FAYETTEVILLE, W.Va.—Repeated enough, hearsay can morph into what would seem fact, despite the evidence. The New River is a good case in point. "The New River and the Nile are the only rivers that flow north." Many students heard this often as a child growing up near the New in southern West Virginia.
The New River is in many ways remarkable. It crosses through a mountain range rather than descending out of one. It's also one of the oldest rivers in the world, though it was ironically named "New," likely because it flowed away from the settled coastlands whence early explorers came.
But the New River is NOT one of only a few rivers that flow north—not by a long shot.

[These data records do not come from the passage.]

Lemma index_documents_partial_witness :
  ∃ results,
    (gather (document._process_and_index_file Examples.env_ok "u" "s"
               <$> [Examples.file_x; Examples.file_corrupt; Examples.file_y])
       Examples.world0).1 = Ok results
    ∧ Forall2 (λ file res, result_filename res = up_filename file)
        [Examples.file_x; Examples.file_corrupt; Examples.file_y] results
    ∧ (∀ fname n ids id,
         FileSuccess fname n ids ∈ results → id ∈ ids →
         ∃ d,
           documents
             (w_db (document.index_documents Examples.env_ok "u" "s"
                      [Examples.file_x; Examples.file_corrupt; Examples.file_y]
                      Examples.world0).2)
             !! ("u", "s", id) = Some d
           ∧ doc_filename d = Some fname)
    ∧ (((∃ res, res ∈ results ∧ status res = success)
        ∧ (document.index_documents Examples.env_ok "u" "s"
             [Examples.file_x; Examples.file_corrupt; Examples.file_y]
             Examples.world0).1
          = Ok {| status_code := 200;
                  content :=
                    IndexCompleted "Document processing completed."
                      (List.filter is_success results)
                      (List.filter is_error results) |})
       ∨ ((∀ res, res ∈ results → status res = error)
          ∧ (document.index_documents Examples.env_ok "u" "s"
               [Examples.file_x; Examples.file_corrupt; Examples.file_y]
               Examples.world0).1
            = Ok {| status_code := 500;
                    content :=
                      IndexFailed "Failed to process all documents."
                        results |})).
Proof.
  apply (index_documents_partial Examples.env_ok "u" "s"
           [Examples.file_x; Examples.file_corrupt; Examples.file_y]
           Examples.world0).
  discriminate.
Defined.

(** ** Answering a question *)

Section QuestionFacts.
Context {float : Type} (env : Services float).
Import Firestore StoreSpec.

Lemma question_run (user session question : string) (w : World float) :
  chat.question env user session question w
  = if strip_is_empty question then
      (Raise (HTTPException 500
                ("Failed to generate response: "
                   ++ str (HTTPException 400 "Question cannot be empty."))),
       w)
    else
      match store_fault env (w_now w) with
      | Some e =>
          (Raise (HTTPException 500
                    ("Failed to generate response: "
                       ++ str (HTTPException 500
                                 ("Failed to retrieve vectors: " ++ str e)))),
           ticked w)
      | None =>
          let selected :=
            omap with_embedding
              (collection_documents (w_db w) user session) in
          let w1 :=
            {| w_db := w_db w; w_now := S (S (w_now w));
               w_next_id := w_next_id w;
               w_log := w_log w
                          ++ [EvGetAnswer question (selected.*1)
                                (selected.*2)] |} in
          match get_answer env (S (w_now w)) question
                  (selected.*1) (selected.*2) with
          | Raise e =>
              (Raise (HTTPException 500
                        ("Failed to generate response: " ++ str e)), w1)
          | Ok response =>
              if truthy_opt_str response then
                (Ok {| status_code := 200; content := response |}, w1)
              else
                (Raise (HTTPException 500
                          ("Failed to generate response: "
                             ++ str (HTTPException 404
                                       "No relevant information found for the question."))),
                 w1)
          end
      end.
Proof.
  unfold chat.question, try_except.
  destruct (strip_is_empty question); [reflexivity|].
  unfold bind at 1. rewrite vectors_run.
  destruct (store_fault env (w_now w)); [reflexivity|].
  rewrite vectors_loop_spec. cbv zeta.
  unfold chat.call_get_answer. unfold_monad. simpl.
  destruct (get_answer env _ _ _ _) as [response|e]; [|reflexivity].
  destruct (truthy_opt_str response); reflexivity.
Qed.

(** With a question that is not blank and a store that answers,
    [question] calls the answer service once, with every vector and text
    that [vectors] returned. *)
Lemma question_log (user session question : string) (w : World float) :
  strip_is_empty question = false →
  store_fault env (w_now w) = None →
  w_log (chat.question env user session question w).2
  = w_log w
      ++ [EvGetAnswer question
            (omap with_embedding
               (collection_documents (w_db w) user session)).*1
            (omap with_embedding
               (collection_documents (w_db w) user session)).*2].
Proof.
  intros Hq Hok. rewrite question_run, Hq, Hok. cbv zeta.
  destruct (get_answer env _ _ _ _) as [response|e]; [|reflexivity].
  destruct (truthy_opt_str response); reflexivity.
Qed.

(** X26.  Whatever happens, [question] answers with status 200 or raises
    an [HTTPException] with status 500: the 400 and the 404 raised in its
    body are caught by its own handler. *)
Lemma question_outcome (user session question : string) (w : World float) :
  (∃ response,
     (chat.question env user session question w).1
     = Ok {| status_code := 200; content := response |})
  ∨ (∃ detail,
       (chat.question env user session question w).1
       = Raise (HTTPException 500 detail)).
Proof.
  rewrite question_run.
  destruct (strip_is_empty question); [right; simpl; eauto|].
  destruct (store_fault env (w_now w)); [right; simpl; eauto|].
  cbv zeta.
  destruct (get_answer env _ _ _ _) as [response|e];
    [|right; simpl; eauto].
  destruct (truthy_opt_str response); simpl; eauto.
Qed.

(** X27.  Whatever happens, [delete_document] answers with status 200 or
    raises an [HTTPException] with status 500. *)
Lemma delete_document_outcome (user session filename : string)
    (w : World float) :
  (∃ msg,
     (document.delete_document env user session filename w).1
     = Ok {| status_code := 200; content := msg |})
  ∨ (∃ detail,
       (document.delete_document env user session filename w).1
       = Raise (HTTPException 500 detail)).
Proof.
  unfold document.delete_document, try_except. unfold bind.
  destruct (FirestoreCRUD.delete env user session filename w)
    as [[res|e] w']; simpl; eauto.
Qed.

(** C4, as amended.  With a question that is not blank and a store that
    answers, [question] hands to [LangChainQA.get_answer], in one call,
    the vector and the text of every stored chunk of the scope whose
    embedding is not empty: it selects nothing and applies no cutoff. *)
Theorem question_forwards_all (user session question : string)
    (w : World float) :
  strip_is_empty question = false →
  store_fault env (w_now w) = None →
  ∃ vectors_list texts_list,
    w_log (chat.question env user session question w).2
    = w_log w ++ [EvGetAnswer question vectors_list texts_list]
    ∧ (FirestoreCRUD.vectors env user session w).1
      = Ok (vectors_list, texts_list)
    ∧ length vectors_list = length texts_list
    ∧ zip vectors_list texts_list
      = omap with_embedding (collection_documents (w_db w) user session).
Proof.
  intros Hq Hok. eexists _, _. split; [by apply question_log|].
  rewrite vectors_run, Hok, vectors_loop_spec. simpl.
  split; [done|]. split; [by rewrite !length_fmap|]. apply zip_fst_snd.
Qed.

As it was sometimes taught in schools in southern West Virginia, the New River and Nile River were among the few rivers—or were the only rivers—that flowed northward. But a glance at a map of rivers of the world immediately disproves this lore.
How did this tale become common currency in West Virginia classrooms?
I heard it repeated often as a student, and I don't mean to disparage teachers, as this concerns a matter of human nature. Still, a glance at any map, even a map of West Virginia, provides plenty of evidence otherwise. The New River is not one of the only rivers that flow north.
Many rivers in West Virginia flow north—the New, Cheat, West Fork, Tygart Valley, Buckhannon, and Monongahela. The Youghiogheny River, which begins in West Virginia but quickly leaves the state from Maryland and Pennsylvania, also flows north.
In addition to the Nile, there are plenty of examples of northward flowing rivers worldwide. In North America, there are the Red, the Bighorn, the Little Bighorn, the Oswego, the Genesee.
Now that the Internet provides us all a means to discover facts to which teachers a quarter-century ago had no access, the fiction that the New River is one of the only northward-flowing rivers can be laid to rest.
How did rumors of the river's remarkable status enter the classroom? Park rangers employed by the New River Gorge National Park and Preserve and other educators and historians cite two possibilities.
First, because both the New and Nile may be among the oldest river systems on Earth, it's possible residents of southern West Virginia, and perhaps much of West Virginia, confused the matter, as both the New and Nile also flow north.
Second, some people consider the direction North as being upward, though all rivers necessarily flow downward. So the origin of this alternative fact may lie somewhere in the idea that the river flows uphill, which would be remarkable.